▶

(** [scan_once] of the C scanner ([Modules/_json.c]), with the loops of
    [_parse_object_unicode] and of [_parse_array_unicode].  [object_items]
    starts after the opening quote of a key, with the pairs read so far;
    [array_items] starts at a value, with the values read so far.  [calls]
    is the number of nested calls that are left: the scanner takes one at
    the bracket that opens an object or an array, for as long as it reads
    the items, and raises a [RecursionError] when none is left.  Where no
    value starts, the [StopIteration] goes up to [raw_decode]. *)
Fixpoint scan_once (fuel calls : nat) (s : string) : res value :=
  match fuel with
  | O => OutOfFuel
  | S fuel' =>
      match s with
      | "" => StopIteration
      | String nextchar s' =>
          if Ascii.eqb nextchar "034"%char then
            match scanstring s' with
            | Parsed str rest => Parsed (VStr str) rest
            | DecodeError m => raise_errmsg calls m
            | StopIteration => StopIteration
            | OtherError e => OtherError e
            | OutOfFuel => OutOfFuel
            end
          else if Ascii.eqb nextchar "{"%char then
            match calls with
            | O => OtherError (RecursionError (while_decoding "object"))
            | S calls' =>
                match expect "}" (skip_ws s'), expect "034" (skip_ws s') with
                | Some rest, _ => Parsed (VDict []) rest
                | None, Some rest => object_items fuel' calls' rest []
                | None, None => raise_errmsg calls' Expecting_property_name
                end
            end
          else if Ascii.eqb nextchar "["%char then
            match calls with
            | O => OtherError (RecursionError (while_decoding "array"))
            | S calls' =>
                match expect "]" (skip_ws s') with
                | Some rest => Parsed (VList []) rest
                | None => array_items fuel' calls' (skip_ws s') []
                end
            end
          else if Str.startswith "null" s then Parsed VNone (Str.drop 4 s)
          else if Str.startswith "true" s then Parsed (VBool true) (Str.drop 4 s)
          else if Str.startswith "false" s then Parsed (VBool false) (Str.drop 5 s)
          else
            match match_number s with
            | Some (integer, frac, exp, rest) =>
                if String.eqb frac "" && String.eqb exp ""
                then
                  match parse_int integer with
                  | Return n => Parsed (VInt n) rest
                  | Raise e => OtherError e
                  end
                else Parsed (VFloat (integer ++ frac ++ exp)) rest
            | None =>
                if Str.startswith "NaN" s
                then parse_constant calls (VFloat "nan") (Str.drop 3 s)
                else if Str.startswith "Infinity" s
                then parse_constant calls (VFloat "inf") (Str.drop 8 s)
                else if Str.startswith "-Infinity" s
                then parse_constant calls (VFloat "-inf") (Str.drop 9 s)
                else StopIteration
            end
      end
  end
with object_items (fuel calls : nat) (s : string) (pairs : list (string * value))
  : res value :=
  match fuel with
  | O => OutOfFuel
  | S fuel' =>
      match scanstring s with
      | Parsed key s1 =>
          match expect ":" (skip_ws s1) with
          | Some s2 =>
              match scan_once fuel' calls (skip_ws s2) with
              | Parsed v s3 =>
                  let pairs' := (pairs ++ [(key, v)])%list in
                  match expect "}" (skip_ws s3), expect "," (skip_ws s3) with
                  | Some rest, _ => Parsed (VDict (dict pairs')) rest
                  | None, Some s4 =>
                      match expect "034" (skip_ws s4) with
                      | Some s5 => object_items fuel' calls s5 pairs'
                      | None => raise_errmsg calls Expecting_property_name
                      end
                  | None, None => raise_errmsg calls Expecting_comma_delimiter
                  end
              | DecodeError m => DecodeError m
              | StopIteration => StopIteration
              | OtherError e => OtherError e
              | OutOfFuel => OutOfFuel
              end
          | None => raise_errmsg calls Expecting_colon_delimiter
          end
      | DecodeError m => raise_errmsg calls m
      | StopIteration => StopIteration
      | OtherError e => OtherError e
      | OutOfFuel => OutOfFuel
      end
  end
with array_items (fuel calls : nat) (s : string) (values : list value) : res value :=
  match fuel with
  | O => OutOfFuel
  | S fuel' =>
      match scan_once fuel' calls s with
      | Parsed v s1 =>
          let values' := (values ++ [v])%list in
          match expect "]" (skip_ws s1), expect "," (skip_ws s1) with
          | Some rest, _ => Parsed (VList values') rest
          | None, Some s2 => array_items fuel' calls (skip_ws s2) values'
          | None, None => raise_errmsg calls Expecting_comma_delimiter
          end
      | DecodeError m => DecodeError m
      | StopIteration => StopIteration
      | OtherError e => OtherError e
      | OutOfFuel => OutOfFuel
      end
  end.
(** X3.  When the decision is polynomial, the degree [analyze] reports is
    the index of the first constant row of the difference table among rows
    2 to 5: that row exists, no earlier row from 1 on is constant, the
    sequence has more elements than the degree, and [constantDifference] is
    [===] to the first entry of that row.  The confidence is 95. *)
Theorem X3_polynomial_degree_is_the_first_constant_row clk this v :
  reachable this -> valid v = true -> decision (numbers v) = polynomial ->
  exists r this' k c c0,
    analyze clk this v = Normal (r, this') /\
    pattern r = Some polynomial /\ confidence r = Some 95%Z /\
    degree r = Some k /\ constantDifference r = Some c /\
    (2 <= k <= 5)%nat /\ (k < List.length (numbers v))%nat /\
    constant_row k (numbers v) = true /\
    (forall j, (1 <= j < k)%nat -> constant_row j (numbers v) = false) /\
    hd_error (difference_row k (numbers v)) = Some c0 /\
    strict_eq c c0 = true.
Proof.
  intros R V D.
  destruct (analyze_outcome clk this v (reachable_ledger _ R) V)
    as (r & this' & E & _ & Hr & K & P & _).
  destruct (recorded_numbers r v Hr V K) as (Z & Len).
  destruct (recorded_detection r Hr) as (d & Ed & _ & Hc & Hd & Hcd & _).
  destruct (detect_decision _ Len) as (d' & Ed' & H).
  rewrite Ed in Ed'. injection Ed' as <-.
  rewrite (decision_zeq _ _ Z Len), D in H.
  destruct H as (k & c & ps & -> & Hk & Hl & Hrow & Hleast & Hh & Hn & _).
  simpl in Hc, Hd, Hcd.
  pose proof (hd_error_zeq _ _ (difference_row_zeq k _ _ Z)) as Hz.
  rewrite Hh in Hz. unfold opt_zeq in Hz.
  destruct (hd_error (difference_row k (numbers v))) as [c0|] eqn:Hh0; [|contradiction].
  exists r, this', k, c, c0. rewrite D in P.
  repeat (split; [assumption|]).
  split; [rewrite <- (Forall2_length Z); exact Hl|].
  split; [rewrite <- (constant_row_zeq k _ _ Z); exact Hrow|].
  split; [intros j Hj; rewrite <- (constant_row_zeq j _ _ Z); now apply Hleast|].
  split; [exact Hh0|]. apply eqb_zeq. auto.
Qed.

◀

**Work instructions:** Look above and return each line of the records exactly, from the very first through the line with "[array_items] starts at", both included.

**Problem solution:**
(** [scan_once] of the C scanner ([Modules/_json.c]), with the loops of
    [_parse_object_unicode] and of [_parse_array_unicode].  [object_items]
    starts after the opening quote of a key, with the pairs read so far;
    [array_items] starts at a value, with the values read so far.  [calls]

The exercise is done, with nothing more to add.